Depuis une quinzaine de jours, l’étrange et riche Américaine dont la présence à Paris et l’existence fastueuse intriguaient tant de gens, était venue s’installer au Lac-Palace à Enghien. Elle avait brusquement quitté le Gigantic Hôtel où elle occupait un appartement spacieux, dont toutes les fenêtres donnaient sur la place de la Concorde et elle était venue, avec les débuts du printemps, s’installer dans la gentille ville d’eau que les touristes et les joueurs commençaient à fréquenter.

Elle avait retenu le plus bel appartement de l’hôtel et s’était fait affecter un personnel de domestiques qui devait être uniquement à son service.

Depuis le matin même, on lui avait adjoint un majordome, dont la seule mission était de la servir à table et de recevoir les visiteurs qui se présentaient.

Depuis une heure, Sarah était en tête-à-tête avec Dick.

Le jeune artiste, tout vibrant encore d’émotion, tout troublé par le drame qui s’était produit la veille, avait achevé son récit d’une haleine. Mais Sarah semblait désireuse de le voir oublier ce qu’il venait de dire.
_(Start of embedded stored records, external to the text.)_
(** ** Runs *)
(** The stretches of observed slots, each with its numbers. *)
Fixpoint runs_from (run : list (nat * N)) (l : list (nat * option Copper)) : list (list (nat * N)) :=
  match l with
  | [] => if decide (run = []) then [] else [run]
  | (i, Some p) :: l => runs_from (run ++ [(i, p)]) l
  | (_, None) :: l => (if decide (run = []) then [] else [run]) ++ runs_from [] l
  end.

Fixpoint number (k : nat) (slots : list (option Copper)) : list (nat * option Copper) :=
  match slots with [] => [] | s :: slots => (k, s) :: number (S k) slots end.

Lemma enumerated_number spark : enumerated spark = number 0 (slots spark).
Proof.
  unfold enumerated. assert (forall k l, imap (fun i s => ((k + i)%nat, s)) l = number k l) as H.
  { intros k l. revert k. induction l as [|s l IH]; intros k; [done|]. cbn [imap number]. rewrite Nat.add_0_r. f_equal. rewrite <- IH. apply imap_ext. intros i x _. cbn. f_equal. lia. }
  rewrite <- H. by apply imap_ext.
Qed.

Definition consecutive (r : list (nat * N)) : Prop := forall j a b, r !! j = Some a -> r !! S j = Some b -> b.1 = S a.1.
(** Between two runs there is a slot nothing was observed in. *)
Definition gapped (rs : list (list (nat * N))) : Prop :=
  forall j r r' a b, rs !! j = Some r -> rs !! S j = Some r' -> last r = Some a -> head r' = Some b -> (S a.1 < b.1)%nat.
(** A run that ends just before slot [k]. *)
Definition ends_before (k : nat) (r : list (nat * N)) : Prop := consecutive r /\ forall a, last r = Some a -> S a.1 = k.

Lemma ends_before_snoc k r p : ends_before k r -> ends_before (S k) (r ++ [(k, p)]).
Proof.
  intros [Hc Hl]. split; [|intros a; rewrite last_snoc; by intros [= <-]]. intros j a b Ha Hb. destruct (decide (S j < length r)%nat) as [Hj|Hj].
  - rewrite lookup_app_l in Ha, Hb by lia. by apply (Hc j).
  - assert (S j = length r) as Ej by (apply lookup_lt_Some in Hb; rewrite length_app in Hb; cbn in Hb; lia). rewrite lookup_app_r in Hb by lia. rewrite Ej, Nat.sub_diag in Hb. injection Hb as <-.
    rewrite lookup_app_l in Ha by lia. cbn. symmetry. apply Hl. rewrite last_lookup, <- Ej. done.
Qed.

Lemma runs_from_spec run k slots :
  ends_before k run ->
  let rs := runs_from run (number k slots) in
  rs ≫= id = run ++ omap (fun s : nat * option Copper => (fun p => (s.1, p)) <$> s.2) (number k slots) /\
  Forall (fun r => r <> [] /\ consecutive r) rs /\ gapped rs /\
  (forall r b, head rs = Some r -> head r = Some b -> if decide (run = []) then (k <= b.1)%nat else head run = Some b).
Proof.
  cbn zeta. revert run k. induction slots as [|s slots IH]; intros run k He; cbn [number runs_from omap list_omap].
  - case_decide as Hr; [subst run; split_and!; [done|constructor|intros j r r' a b H; by rewrite lookup_nil in H|done]|].
    rewrite app_nil_r. split_and!; [by cbn; rewrite app_nil_r|by apply Forall_singleton; split; [|apply He]| |by intros r b [= <-]].
    intros j r r' a b _ H2. by destruct j.
  - destruct s as [p|]; cbn [fmap option_fmap option_map snd fst].
    + destruct (IH (run ++ [(k, p)]) (S k) (ends_before_snoc k run p He)) as (H1 & H2 & H3 & H4). split_and!; [|done|done|].
      * rewrite H1. by rewrite <- app_assoc.
      * intros r b Hr Hb. specialize (H4 r b Hr Hb). rewrite decide_False in H4 by (by destruct run). case_decide as E; [subst run; cbn in H4; injection H4 as <-; cbn; lia|].
        destruct run; [done|]. exact H4.
    + destruct (IH [] (S k)) as (H1 & H2 & H3 & H4); [split; [by intros j a b Hn; rewrite lookup_nil in Hn|done]|]. destruct (decide (run = [])) as [Hr|Hr].
      * subst run. cbn [app]. split_and!; [done..|]. intros r b Hh Hb. specialize (H4 r b Hh Hb). rewrite decide_True in H4 by done. lia.
      * cbn [app]. rewrite bind_cons, H1. split_and!; [done|constructor; [split; [done|apply He]|done]| |by intros r b [= <-]].
        intros [|j] r r' a b Hj Hj' Ha Hb; cbn in Hj, Hj'; [|by apply (H3 j r r')]. injection Hj as <-. destruct He as [_ Hl]. specialize (Hl a Ha).
        assert (head (runs_from [] (number (S k) slots)) = Some r') as Hh by (destruct (runs_from _ _); [done|]; injection Hj' as ->; done). specialize (H4 r' b Hh Hb). rewrite decide_True in H4 by done. lia.
Qed.
(* ===== verification/Pages.v ===== *)
(** * Pages: the category pages and what arrives in their first response

    Models [crates/app-web/src/groups.rs], the reagents page ([routes/reagents.rs]), the
    enchants and gems pages ([routes/enhancements.rs]), the consumables page and its
    catalogue ([routes/market.rs]) and [query_value] of [routes/gear.rs].  Reagents and
    enhancements build their views by the same loop over different sections, which is
    [build] here over a [Category]; [reagents] and [enhancements] are the two.  The lower
    case of a text ([lowercase]) is that of Unicode, an argument.

    [category_complete]: nothing of a category is lost between the first response and the
    groups that fetch themselves. *)
From Stdlib Require Import Ascii ZArith.
From stdpp Require Import prelude gmap sorting strings pretty.
From S2P Require Import Prelude Text Time Store AppError Accounts Sqlite Market MarketKey Engine Catalog Release PriceStore Materialise ReadModel ReadRows SmallStores Locale Prefs Tooltips Cards.

(** ** Groups *)
Definition INLINE_LIMIT : nat := 40.

Class Deferrable (G : Type) := { card_count : G -> nat; slug_of : G -> string; defer_to : string -> G -> G; undefer : G -> G }.

Record CardGroup := { cg_audience : string; cg_label : string; cg_cards : list ItemCard; cg_deferred : bool; cg_href : string }.
(** The gear page's group, over its cards. *)
Record GearGroup (C : Type) := { gg_label : string; gg_anchor : string; gg_cards : list C; gg_deferred : bool; gg_href : string }.
Arguments gg_label {C}. Arguments gg_anchor {C}. Arguments gg_cards {C}. Arguments gg_deferred {C}. Arguments gg_href {C}.

#[export] Instance CardGroup_Deferrable : Deferrable CardGroup := {|
  card_count g := length (cg_cards g); slug_of := cg_audience;
  defer_to href g := {| cg_audience := cg_audience g; cg_label := cg_label g; cg_cards := cg_cards g; cg_deferred := true; cg_href := href |};
  undefer g := {| cg_audience := cg_audience g; cg_label := cg_label g; cg_cards := cg_cards g; cg_deferred := false; cg_href := "" |} |}.
#[export] Instance GearGroup_Deferrable {C} : Deferrable (GearGroup C) := {|
  card_count g := length (gg_cards g); slug_of := gg_anchor;
  defer_to href g := {| gg_label := gg_label g; gg_anchor := gg_anchor g; gg_cards := gg_cards g; gg_deferred := true; gg_href := href |};
  undefer g := {| gg_label := gg_label g; gg_anchor := gg_anchor g; gg_cards := gg_cards g; gg_deferred := false; gg_href := "" |} |}.
(** C25: a per-realm page that is answered shows, of the realms of the reader's region, the
    one its slug names, or all of them when none is chosen; it has a card for each entry of
    its kind that says where it belongs, once, and with a search exactly those whose name
    holds the term.  A card has a row for every track, and a row is listed exactly when the
    stored row of that item, track, region and realm has a price now: the price on it is
    that one, the median of the realms' when no realm is chosen, and a realm is named only
    then.  The first group is there from the start and the response stays within forty cards
    or is that group; each group left out carries an address that decodes to its catalogue,
    region, realm and itself, and its request is answered with that very group. *)
Theorem gear_complete kind env db prefs chosen expansion query view :
  NoDup (c_id <$> catalogs (pe_catalogs env)) ->
  page kind env db prefs chosen expansion query Full = Ok view ->
  exists catalog realms sel rows,
    selected env expansion = Some catalog /\ region_realms prefs db = Ok realms /\
    ReadModel.rollups (mp_region prefs) kind (scope_of sel) (pe_read env) = Ok rows /\
    match chosen with None => sel = None | Some want => exists realm, sel = Some realm /\ realm ∈ realms /\ names want realm = true end /\
    let needle := normalise lowercase query in
    let mk := gear_card_maker translate env prefs Full catalog realms sel rows in
    (gv_groups view ≫= gg_cards) ≡ₚ filter (fun c => gear_matches lowercase needle c = true) (mk <$> gear_listed kind catalog) /\
    (forall entry, Forall2 (fun track row => exists c, gt_cells row = [c] /\
        (gt_listed row = true <-> exists r cheapest, market_row rows (first_item entry) track = Some r /\ mr_cheapest_now r = Some cheapest) /\
        (forall r cheapest, market_row rows (first_item entry) track = Some r -> mr_cheapest_now r = Some cheapest ->
           ge_price c = Copper_fmt (if sel then cheapest else default cheapest (mr_median_realm_now r)) /\ gw_price (ge_cheapest c) = Copper_fmt cheapest /\
           gw_price (ge_highest c) = Copper_fmt (default cheapest (if sel then mr_highest_now r else mr_dearest_realm_now r)) /\
           (gw_realm (ge_cheapest c) = None <-> is_Some sel)))
      (wanted_tracks (ci_kind entry)) (gc_tracks (mk entry))) /\
    (is_Some needle -> shown (gv_groups view) = gv_groups view) /\
    (forall g, head (gv_groups view) = Some g ->
      gg_deferred g = false /\ (needle = None -> cards_in (shown (gv_groups view)) <= card_count g `max` INLINE_LIMIT)%nat) /\
    (forall g, g ∈ gv_groups view -> gg_deferred g = true ->
      gg_href g = gear_href kind catalog (Region_as_str (mp_region prefs)) (default "" chosen) (gg_anchor g) /\
      percent_decoded (query_value (c_id catalog)) = Some (bytes_of (c_id catalog)) /\ percent_decoded (query_value (default "" chosen)) = Some (bytes_of (default "" chosen)) /\
      percent_decoded (query_value (gg_anchor g)) = Some (bytes_of (gg_anchor g)) /\
      fragment kind env db prefs chosen {| sp_q := None; sp_group := Some (gg_anchor g); sp_expansion := Some (c_id catalog) |} =
        Ok (GearOne (undefer g) (Region_as_str (mp_region prefs)) (default "" chosen) (bool_decide (is_Some chosen)))).
Proof.
  intros Hnd Hb. unfold Gear.gear_build in Hb. destruct (selected env expansion) as [catalog|] eqn:Hsel; [|done]. destruct (region_realms prefs db) as [realms|] eqn:Hrealms; [|done].
  destruct (decide (is_Some chosen /\ _)) as [|Hch]; [done|]. set (sel := resolve realms chosen) in *.
  destruct (rollups_for env prefs kind (scope_of sel) Full) as [rows|] eqn:Hrows; [|done]. injection Hb as <-.
  assert (match chosen with None => sel = None | Some want => exists realm, sel = Some realm /\ realm ∈ realms /\ names want realm = true end) as Hcs by by apply realm_resolved.
  assert (Region_as_str (match sel with Some r => r_region r | None => mp_region prefs end) = Region_as_str (mp_region prefs)) as Hcode.
  { destruct chosen as [want|]; [|by rewrite Hcs]. destruct Hcs as (realm & -> & Hin & _). by rewrite (region_realms_in _ _ _ _ Hrealms Hin). }
  assert (bool_decide (is_Some sel) = bool_decide (is_Some chosen)) as Hcomp.
  { apply bool_decide_ext. destruct chosen as [want|]; [destruct Hcs as (realm & -> & _); by split; eexists|by rewrite Hcs]. }
  exists catalog, realms, sel, rows. split; [done|]. split; [done|]. split; [unfold rollups_for in Hrows; by destruct (ReadModel.rollups _ _ _ _); [injection Hrows as ->|]|].
  split; [exact Hcs|]. cbn zeta. cbn [gv_groups]. rewrite Hcode.
  set (needle := normalise lowercase query). set (mk := gear_card_maker translate env prefs Full catalog realms sel rows). set (href := gear_href kind catalog _ _).
  destruct (gear_sections_exact kind catalog) as [Hent Hslug].
  destruct (groups_made (C := GearCard) mk (gear_matches lowercase needle) (fun a b => string_cmp (gc_name a) (gc_name b))
    (fun s cards => {| gg_label := s.1.1; gg_anchor := s.1.2; gg_cards := cards; gg_deferred := false; gg_href := "" |}) (snd ∘ fst) _ ltac:(done) Hslug) as (Hcards & Hgs & Hgood).
  fold (gear_group lowercase mk needle) in Hcards, Hgs, Hgood. set (groups := omap (gear_group lowercase mk needle) _) in *. rewrite Hent in Hcards.
  assert (Forall (fun g => is_deferred g = false) groups) as Hfree by (eapply Forall_impl; [exact Hgood|]; naive_solver).
  refine (conj _ (conj _ (conj _ (conj _ _)))).
  - pose proof (defer_cards (bool_decide (is_Some needle)) href groups) as Hdc. cbn [cards_of GearGroup_laws] in Hdc, Hcards. by rewrite Hdc.
  - intros entry. apply tracks_exact.
  - intros Hn. unfold defer. rewrite bool_decide_eq_true_2 by done. by apply shown_all.
  - intros g Hg. destruct groups as [|g0 groups'] eqn:Eg; [by destruct (bool_decide (is_Some needle))|].
    destruct (defer_budget (bool_decide (is_Some needle)) href g0 groups' Hgood) as [Hh Hbudget]. rewrite Hh in Hg. injection Hg as <-.
    split; [by apply Forall_cons in Hfree as [? _]|]. intros Hn. apply Hbudget. by rewrite Hn.
  - intros g Hg Hd.
    destruct (only_deferred (G := GearGroup GearCard) (C := GearCard) (H := GearGroup_Deferrable) (DeferrableLaws0 := GearGroup_laws) _ _ _ _ Hgs Hfree Hg Hd) as (Hs & Hh & Ho).
    cbn [slug_of address GearGroup_Deferrable GearGroup_laws] in Hh, Ho. apply bool_decide_eq_false in Hs. assert (needle = None) as Hn by (destruct needle; [by destruct Hs|done]).
    refine (conj Hh (conj (query_value_decoded _) (conj (query_value_decoded _) (conj (query_value_decoded _) _)))). unfold Gear.gear_fragment, Gear.gear_build. cbn [sp_q sp_group sp_expansion].
    rewrite (selected_again _ _ _ Hnd Hsel), Hrealms. rewrite decide_False by exact Hch. fold sel. rewrite Hrows. cbn [gv_groups gv_region gv_realm_slug gv_compact]. rewrite Hcode, Hcomp.
    change (normalise lowercase None) with (@None string). rewrite <- Hn. fold mk href groups. by rewrite Ho.
Qed.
Elle avait à l’entretenir de nombreux sujets, et, avec condescendance, lui laissait sa main dans les siennes.

D’une voix douce elle lui déclara :

— Écoutez, Dick, un secret me pèse sur le cœur et j’éprouve le besoin de vous le confier. Une autre, peut-être, hésiterait à vous parler comme je vais le faire. Moi, je n’ai pas de ces fausses pudeurs, car nous, filles d’Amérique, n’avons pas été élevées selon les préjugés de l’ancien monde, favorables à la dissimulation. Vous me plaisez, vous me plaisez beaucoup. Et si j’ose interroger mon cœur, je suis certaine qu’il me répondra qu’en vérité, Dick, je vous aime.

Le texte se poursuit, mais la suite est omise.